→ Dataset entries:
+--

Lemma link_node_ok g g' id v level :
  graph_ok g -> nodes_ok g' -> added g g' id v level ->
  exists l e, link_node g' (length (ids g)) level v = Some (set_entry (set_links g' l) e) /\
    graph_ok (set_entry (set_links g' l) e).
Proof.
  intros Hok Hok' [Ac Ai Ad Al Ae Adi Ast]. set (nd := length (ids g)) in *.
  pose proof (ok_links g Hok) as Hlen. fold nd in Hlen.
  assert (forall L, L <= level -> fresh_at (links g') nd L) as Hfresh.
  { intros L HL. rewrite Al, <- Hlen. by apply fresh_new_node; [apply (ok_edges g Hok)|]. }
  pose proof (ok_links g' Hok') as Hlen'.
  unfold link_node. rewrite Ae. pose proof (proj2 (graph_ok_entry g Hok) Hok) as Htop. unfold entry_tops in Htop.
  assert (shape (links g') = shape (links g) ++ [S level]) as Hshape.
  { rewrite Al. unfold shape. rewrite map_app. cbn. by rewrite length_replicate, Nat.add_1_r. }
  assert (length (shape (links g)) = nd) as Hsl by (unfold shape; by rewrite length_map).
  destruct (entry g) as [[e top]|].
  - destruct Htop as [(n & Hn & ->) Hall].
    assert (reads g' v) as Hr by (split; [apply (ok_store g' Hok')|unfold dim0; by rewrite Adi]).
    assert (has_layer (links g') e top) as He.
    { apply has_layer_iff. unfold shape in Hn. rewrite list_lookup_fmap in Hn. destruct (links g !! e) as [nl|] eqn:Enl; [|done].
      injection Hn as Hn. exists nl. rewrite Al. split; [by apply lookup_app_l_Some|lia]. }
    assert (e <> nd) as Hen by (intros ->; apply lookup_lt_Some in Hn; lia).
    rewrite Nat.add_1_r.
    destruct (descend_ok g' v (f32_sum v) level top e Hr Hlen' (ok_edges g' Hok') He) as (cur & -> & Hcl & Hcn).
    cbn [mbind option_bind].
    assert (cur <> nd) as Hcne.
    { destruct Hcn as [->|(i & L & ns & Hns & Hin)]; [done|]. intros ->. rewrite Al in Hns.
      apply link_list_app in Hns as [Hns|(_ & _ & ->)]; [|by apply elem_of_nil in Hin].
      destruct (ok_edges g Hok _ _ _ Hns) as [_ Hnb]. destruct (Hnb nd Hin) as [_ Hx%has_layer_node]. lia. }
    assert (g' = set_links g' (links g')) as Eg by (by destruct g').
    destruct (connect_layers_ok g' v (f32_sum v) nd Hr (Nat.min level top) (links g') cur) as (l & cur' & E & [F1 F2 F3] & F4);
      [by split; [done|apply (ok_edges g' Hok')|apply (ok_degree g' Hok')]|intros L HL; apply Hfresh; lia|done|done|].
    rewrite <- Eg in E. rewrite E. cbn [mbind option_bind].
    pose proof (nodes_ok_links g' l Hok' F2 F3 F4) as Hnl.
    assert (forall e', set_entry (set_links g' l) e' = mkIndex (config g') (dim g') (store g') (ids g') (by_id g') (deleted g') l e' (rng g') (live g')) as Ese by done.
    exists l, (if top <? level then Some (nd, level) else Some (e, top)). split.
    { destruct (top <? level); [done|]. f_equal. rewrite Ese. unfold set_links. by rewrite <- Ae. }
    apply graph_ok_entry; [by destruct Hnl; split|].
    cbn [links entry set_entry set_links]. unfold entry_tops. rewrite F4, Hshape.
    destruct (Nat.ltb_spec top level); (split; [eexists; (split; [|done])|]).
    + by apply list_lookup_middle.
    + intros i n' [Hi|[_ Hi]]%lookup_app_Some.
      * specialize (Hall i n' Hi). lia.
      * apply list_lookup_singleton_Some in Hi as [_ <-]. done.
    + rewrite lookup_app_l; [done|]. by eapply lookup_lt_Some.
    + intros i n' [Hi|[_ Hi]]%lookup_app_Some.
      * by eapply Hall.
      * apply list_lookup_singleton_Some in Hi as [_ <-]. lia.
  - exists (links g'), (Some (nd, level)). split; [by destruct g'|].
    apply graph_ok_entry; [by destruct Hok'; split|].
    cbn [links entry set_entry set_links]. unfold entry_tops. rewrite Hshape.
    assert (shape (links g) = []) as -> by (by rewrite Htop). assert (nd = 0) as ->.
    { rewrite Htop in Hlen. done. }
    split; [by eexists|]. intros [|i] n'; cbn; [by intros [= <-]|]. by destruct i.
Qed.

+--

→ REQUIRED ACTION: Type the data out again, exactly.

→ YOUR SOLUTION:
Lemma link_node_ok g g' id v level :
  graph_ok g -> nodes_ok g' -> added g g' id v level ->
  exists l e, link_node g' (length (ids g)) level v = Some (set_entry (set_links g' l) e) /\
    graph_ok (set_entry (set_links g' l) e).
Proof.
  intros Hok Hok' [Ac Ai Ad Al Ae Adi Ast]. set (nd := length (ids g)) in *.
  pose proof (ok_links g Hok) as Hlen. fold nd in Hlen.
  assert (forall L, L <= level -> fresh_at (links g') nd L) as Hfresh.
  { intros L HL. rewrite Al, <- Hlen. by apply fresh_new_node; [apply (ok_edges g Hok)|]. }
  pose proof (ok_links g' Hok') as Hlen'.
  unfold link_node. rewrite Ae. pose proof (proj2 (graph_ok_entry g Hok) Hok) as Htop. unfold entry_tops in Htop.
  assert (shape (links g') = shape (links g) ++ [S level]) as Hshape.
  { rewrite Al. unfold shape. rewrite map_app. cbn. by rewrite length_replicate, Nat.add_1_r. }
  assert (length (shape (links g)) = nd) as Hsl by (unfold shape; by rewrite length_map).
  destruct (entry g) as [[e top]|].
  - destruct Htop as [(n & Hn & ->) Hall].
    assert (reads g' v) as Hr by (split; [apply (ok_store g' Hok')|unfold dim0; by rewrite Adi]).
    assert (has_layer (links g') e top) as He.
    { apply has_layer_iff. unfold shape in Hn. rewrite list_lookup_fmap in Hn. destruct (links g !! e) as [nl|] eqn:Enl; [|done].
      injection Hn as Hn. exists nl. rewrite Al. split; [by apply lookup_app_l_Some|lia]. }
    assert (e <> nd) as Hen by (intros ->; apply lookup_lt_Some in Hn; lia).
    rewrite Nat.add_1_r.
    destruct (descend_ok g' v (f32_sum v) level top e Hr Hlen' (ok_edges g' Hok') He) as (cur & -> & Hcl & Hcn).
    cbn [mbind option_bind].
    assert (cur <> nd) as Hcne.
    { destruct Hcn as [->|(i & L & ns & Hns & Hin)]; [done|]. intros ->. rewrite Al in Hns.
      apply link_list_app in Hns as [Hns|(_ & _ & ->)]; [|by apply elem_of_nil in Hin].
      destruct (ok_edges g Hok _ _ _ Hns) as [_ Hnb]. destruct (Hnb nd Hin) as [_ Hx%has_layer_node]. lia. }
    assert (g' = set_links g' (links g')) as Eg by (by destruct g').
    destruct (connect_layers_ok g' v (f32_sum v) nd Hr (Nat.min level top) (links g') cur) as (l & cur' & E & [F1 F2 F3] & F4);
      [by split; [done|apply (ok_edges g' Hok')|apply (ok_degree g' Hok')]|intros L HL; apply Hfresh; lia|done|done|].
    rewrite <- Eg in E. rewrite E. cbn [mbind option_bind].
    pose proof (nodes_ok_links g' l Hok' F2 F3 F4) as Hnl.
    assert (forall e', set_entry (set_links g' l) e' = mkIndex (config g') (dim g') (store g') (ids g') (by_id g') (deleted g') l e' (rng g') (live g')) as Ese by done.
    exists l, (if top <? level then Some (nd, level) else Some (e, top)). split.
    { destruct (top <? level); [done|]. f_equal. rewrite Ese. unfold set_links. by rewrite <- Ae. }
    apply graph_ok_entry; [by destruct Hnl; split|].
    cbn [links entry set_entry set_links]. unfold entry_tops. rewrite F4, Hshape.
    destruct (Nat.ltb_spec top level); (split; [eexists; (split; [|done])|]).
    + by apply list_lookup_middle.
    + intros i n' [Hi|[_ Hi]]%lookup_app_Some.
      * specialize (Hall i n' Hi). lia.
      * apply list_lookup_singleton_Some in Hi as [_ <-]. done.
    + rewrite lookup_app_l; [done|]. by eapply lookup_lt_Some.
    + intros i n' [Hi|[_ Hi]]%lookup_app_Some.
      * by eapply Hall.
      * apply list_lookup_singleton_Some in Hi as [_ <-]. lia.
  - exists (links g'), (Some (nd, level)). split; [by destruct g'|].
    apply graph_ok_entry; [by destruct Hok'; split|].
    cbn [links entry set_entry set_links]. unfold entry_tops. rewrite Hshape.
    assert (shape (links g) = []) as -> by (by rewrite Htop). assert (nd = 0) as ->.
    { rewrite Htop in Hlen. done. }
    split; [by eexists|]. intros [|i] n'; cbn; [by intros [= <-]|]. by destruct i.
Qed.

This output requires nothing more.